PROVIDED RECORDS:
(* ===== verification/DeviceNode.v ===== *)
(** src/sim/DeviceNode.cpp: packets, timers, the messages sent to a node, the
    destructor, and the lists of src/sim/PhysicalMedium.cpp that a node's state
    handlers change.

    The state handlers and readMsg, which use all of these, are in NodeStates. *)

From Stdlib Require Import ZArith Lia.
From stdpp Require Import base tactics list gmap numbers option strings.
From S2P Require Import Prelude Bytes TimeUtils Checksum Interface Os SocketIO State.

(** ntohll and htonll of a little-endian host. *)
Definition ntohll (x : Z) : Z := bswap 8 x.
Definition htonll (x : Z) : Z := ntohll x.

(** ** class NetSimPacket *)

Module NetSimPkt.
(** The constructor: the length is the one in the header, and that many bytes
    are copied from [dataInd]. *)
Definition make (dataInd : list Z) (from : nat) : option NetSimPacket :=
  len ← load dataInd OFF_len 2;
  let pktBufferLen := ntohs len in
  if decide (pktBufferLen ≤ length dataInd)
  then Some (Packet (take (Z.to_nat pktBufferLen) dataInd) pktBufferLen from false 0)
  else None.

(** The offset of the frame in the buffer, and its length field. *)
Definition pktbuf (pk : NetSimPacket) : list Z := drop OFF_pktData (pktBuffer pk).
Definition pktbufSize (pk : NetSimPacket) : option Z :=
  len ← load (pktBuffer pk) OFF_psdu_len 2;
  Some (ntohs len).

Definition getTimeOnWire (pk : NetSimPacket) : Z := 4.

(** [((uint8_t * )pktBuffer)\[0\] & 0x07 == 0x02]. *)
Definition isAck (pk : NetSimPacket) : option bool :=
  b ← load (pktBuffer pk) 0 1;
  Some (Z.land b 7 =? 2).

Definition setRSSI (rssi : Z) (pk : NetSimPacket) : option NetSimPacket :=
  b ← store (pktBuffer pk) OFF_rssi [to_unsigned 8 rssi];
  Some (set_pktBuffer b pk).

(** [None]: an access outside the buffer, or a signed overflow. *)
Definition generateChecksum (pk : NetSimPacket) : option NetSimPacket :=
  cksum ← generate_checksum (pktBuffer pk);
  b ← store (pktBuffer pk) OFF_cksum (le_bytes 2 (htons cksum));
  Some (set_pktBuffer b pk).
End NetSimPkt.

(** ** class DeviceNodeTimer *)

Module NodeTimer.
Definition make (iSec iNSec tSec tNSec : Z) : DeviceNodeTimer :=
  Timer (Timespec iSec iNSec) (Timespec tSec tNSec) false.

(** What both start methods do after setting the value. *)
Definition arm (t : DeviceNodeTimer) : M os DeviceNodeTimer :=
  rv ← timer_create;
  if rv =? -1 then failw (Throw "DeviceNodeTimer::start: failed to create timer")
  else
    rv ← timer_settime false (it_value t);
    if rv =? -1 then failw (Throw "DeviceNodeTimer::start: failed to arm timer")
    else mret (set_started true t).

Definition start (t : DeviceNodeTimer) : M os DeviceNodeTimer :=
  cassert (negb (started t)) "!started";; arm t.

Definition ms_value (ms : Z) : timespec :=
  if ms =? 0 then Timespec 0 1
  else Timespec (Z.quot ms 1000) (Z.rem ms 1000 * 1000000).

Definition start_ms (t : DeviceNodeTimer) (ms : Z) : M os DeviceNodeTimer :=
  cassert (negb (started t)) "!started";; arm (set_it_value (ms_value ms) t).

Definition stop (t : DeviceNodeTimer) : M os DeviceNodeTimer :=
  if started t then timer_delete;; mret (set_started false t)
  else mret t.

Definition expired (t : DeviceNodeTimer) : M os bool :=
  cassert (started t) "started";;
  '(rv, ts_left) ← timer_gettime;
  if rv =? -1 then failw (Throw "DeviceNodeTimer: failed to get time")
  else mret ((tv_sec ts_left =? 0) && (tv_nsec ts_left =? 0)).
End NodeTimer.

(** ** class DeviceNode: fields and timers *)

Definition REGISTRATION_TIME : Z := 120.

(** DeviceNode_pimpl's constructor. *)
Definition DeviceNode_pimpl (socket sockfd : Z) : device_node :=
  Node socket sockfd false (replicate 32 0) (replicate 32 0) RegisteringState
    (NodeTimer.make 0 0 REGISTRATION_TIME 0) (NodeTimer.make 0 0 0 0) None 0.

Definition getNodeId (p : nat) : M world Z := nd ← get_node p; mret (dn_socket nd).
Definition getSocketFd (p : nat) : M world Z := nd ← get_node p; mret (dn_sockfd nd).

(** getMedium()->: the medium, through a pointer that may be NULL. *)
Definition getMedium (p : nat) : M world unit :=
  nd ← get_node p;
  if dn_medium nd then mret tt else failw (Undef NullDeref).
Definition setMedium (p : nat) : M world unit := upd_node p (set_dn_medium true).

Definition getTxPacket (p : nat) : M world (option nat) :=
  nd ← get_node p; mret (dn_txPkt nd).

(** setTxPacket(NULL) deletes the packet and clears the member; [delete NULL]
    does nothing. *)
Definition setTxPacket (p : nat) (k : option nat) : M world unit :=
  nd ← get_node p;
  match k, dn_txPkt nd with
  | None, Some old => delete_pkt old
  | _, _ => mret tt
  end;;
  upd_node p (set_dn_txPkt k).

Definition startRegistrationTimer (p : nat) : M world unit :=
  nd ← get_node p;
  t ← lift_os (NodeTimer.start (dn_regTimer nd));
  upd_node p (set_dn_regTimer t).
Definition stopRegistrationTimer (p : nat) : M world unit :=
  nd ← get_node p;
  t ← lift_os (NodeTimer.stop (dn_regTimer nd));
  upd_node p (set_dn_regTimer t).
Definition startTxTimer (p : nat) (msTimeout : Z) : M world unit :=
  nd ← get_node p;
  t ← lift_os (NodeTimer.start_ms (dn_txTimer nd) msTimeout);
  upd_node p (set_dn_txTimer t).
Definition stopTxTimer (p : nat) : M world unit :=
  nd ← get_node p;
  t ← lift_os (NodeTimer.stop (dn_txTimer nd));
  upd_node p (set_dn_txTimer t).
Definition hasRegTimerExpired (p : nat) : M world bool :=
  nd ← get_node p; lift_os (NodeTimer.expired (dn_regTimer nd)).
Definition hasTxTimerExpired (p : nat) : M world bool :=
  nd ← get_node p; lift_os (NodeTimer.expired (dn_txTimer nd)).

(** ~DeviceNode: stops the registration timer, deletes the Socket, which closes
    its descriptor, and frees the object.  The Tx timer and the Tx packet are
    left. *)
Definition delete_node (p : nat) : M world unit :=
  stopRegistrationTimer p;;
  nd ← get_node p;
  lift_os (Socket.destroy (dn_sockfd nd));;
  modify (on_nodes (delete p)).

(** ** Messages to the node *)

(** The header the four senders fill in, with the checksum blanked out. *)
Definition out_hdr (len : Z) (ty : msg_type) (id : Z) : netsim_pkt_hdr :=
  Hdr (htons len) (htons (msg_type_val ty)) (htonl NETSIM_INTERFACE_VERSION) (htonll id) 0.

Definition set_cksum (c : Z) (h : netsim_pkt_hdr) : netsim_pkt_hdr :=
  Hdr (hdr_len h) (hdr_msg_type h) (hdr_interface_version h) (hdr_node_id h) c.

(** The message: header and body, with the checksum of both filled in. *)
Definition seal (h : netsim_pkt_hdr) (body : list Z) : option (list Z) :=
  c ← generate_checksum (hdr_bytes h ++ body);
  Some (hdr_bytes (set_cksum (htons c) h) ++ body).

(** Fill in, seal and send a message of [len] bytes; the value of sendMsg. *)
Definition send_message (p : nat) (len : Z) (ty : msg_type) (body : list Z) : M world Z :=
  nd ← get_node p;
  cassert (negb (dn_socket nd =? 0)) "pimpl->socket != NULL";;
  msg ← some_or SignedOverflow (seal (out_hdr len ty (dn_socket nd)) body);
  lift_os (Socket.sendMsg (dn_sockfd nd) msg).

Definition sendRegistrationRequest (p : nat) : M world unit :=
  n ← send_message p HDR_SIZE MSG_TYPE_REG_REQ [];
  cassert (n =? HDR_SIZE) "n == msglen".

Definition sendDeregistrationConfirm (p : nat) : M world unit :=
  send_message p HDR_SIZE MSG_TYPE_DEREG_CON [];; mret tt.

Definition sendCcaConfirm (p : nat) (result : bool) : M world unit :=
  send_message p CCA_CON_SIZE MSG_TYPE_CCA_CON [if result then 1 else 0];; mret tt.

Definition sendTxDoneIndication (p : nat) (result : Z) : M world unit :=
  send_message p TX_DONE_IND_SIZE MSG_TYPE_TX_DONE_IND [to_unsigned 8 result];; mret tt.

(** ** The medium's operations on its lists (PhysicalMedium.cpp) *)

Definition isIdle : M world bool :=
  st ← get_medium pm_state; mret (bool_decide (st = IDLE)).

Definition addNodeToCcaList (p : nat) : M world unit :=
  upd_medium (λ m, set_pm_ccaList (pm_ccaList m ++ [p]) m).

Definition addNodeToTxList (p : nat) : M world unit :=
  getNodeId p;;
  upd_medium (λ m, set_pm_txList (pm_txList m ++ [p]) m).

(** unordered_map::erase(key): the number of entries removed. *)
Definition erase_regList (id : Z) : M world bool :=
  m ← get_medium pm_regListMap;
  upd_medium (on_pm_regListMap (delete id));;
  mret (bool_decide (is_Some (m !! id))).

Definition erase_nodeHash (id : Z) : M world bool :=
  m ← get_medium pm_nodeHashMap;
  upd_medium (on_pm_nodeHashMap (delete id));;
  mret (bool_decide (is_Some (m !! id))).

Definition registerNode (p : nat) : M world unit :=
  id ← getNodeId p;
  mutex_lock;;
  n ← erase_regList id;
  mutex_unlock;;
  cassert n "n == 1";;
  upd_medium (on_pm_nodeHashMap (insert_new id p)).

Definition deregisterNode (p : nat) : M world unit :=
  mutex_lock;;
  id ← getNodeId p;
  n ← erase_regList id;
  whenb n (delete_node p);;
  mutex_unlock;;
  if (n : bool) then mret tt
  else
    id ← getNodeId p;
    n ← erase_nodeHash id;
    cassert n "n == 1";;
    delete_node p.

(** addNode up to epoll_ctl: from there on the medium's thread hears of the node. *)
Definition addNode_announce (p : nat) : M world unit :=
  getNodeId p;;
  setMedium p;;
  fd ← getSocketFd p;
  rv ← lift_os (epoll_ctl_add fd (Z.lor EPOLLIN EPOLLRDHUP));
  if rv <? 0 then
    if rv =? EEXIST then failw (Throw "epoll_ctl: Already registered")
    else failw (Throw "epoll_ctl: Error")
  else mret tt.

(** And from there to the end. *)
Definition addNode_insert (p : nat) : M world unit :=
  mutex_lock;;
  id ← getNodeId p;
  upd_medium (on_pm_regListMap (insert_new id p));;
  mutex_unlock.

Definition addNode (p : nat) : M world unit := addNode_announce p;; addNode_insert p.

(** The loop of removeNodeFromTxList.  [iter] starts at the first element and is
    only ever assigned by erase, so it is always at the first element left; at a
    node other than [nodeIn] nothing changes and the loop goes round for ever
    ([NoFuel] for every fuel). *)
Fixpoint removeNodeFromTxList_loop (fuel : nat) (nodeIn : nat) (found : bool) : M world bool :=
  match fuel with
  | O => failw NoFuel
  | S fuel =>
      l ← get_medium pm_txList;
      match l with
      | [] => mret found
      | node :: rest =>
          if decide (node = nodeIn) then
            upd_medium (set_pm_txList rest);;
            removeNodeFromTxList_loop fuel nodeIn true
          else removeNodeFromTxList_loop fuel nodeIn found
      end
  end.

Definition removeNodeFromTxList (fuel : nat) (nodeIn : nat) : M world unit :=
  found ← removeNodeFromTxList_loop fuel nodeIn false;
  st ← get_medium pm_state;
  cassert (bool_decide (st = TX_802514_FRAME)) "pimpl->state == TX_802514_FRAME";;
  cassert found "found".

EXERCISE OBJECTIVE:
The required output is every line above from the one with "Definition addNode_announce (p" down to the one with "only ever assigned", restated word for word, ends included.

TASK RESULT:
Definition addNode_announce (p : nat) : M world unit :=
  getNodeId p;;
  setMedium p;;
  fd ← getSocketFd p;
  rv ← lift_os (epoll_ctl_add fd (Z.lor EPOLLIN EPOLLRDHUP));
  if rv <? 0 then
    if rv =? EEXIST then failw (Throw "epoll_ctl: Already registered")
    else failw (Throw "epoll_ctl: Error")
  else mret tt.

(** And from there to the end. *)
Definition addNode_insert (p : nat) : M world unit :=
  mutex_lock;;
  id ← getNodeId p;
  upd_medium (on_pm_regListMap (insert_new id p));;
  mutex_unlock.

Definition addNode (p : nat) : M world unit := addNode_announce p;; addNode_insert p.

(** The loop of removeNodeFromTxList.  [iter] starts at the first element and is
    only ever assigned by erase, so it is always at the first element left; at a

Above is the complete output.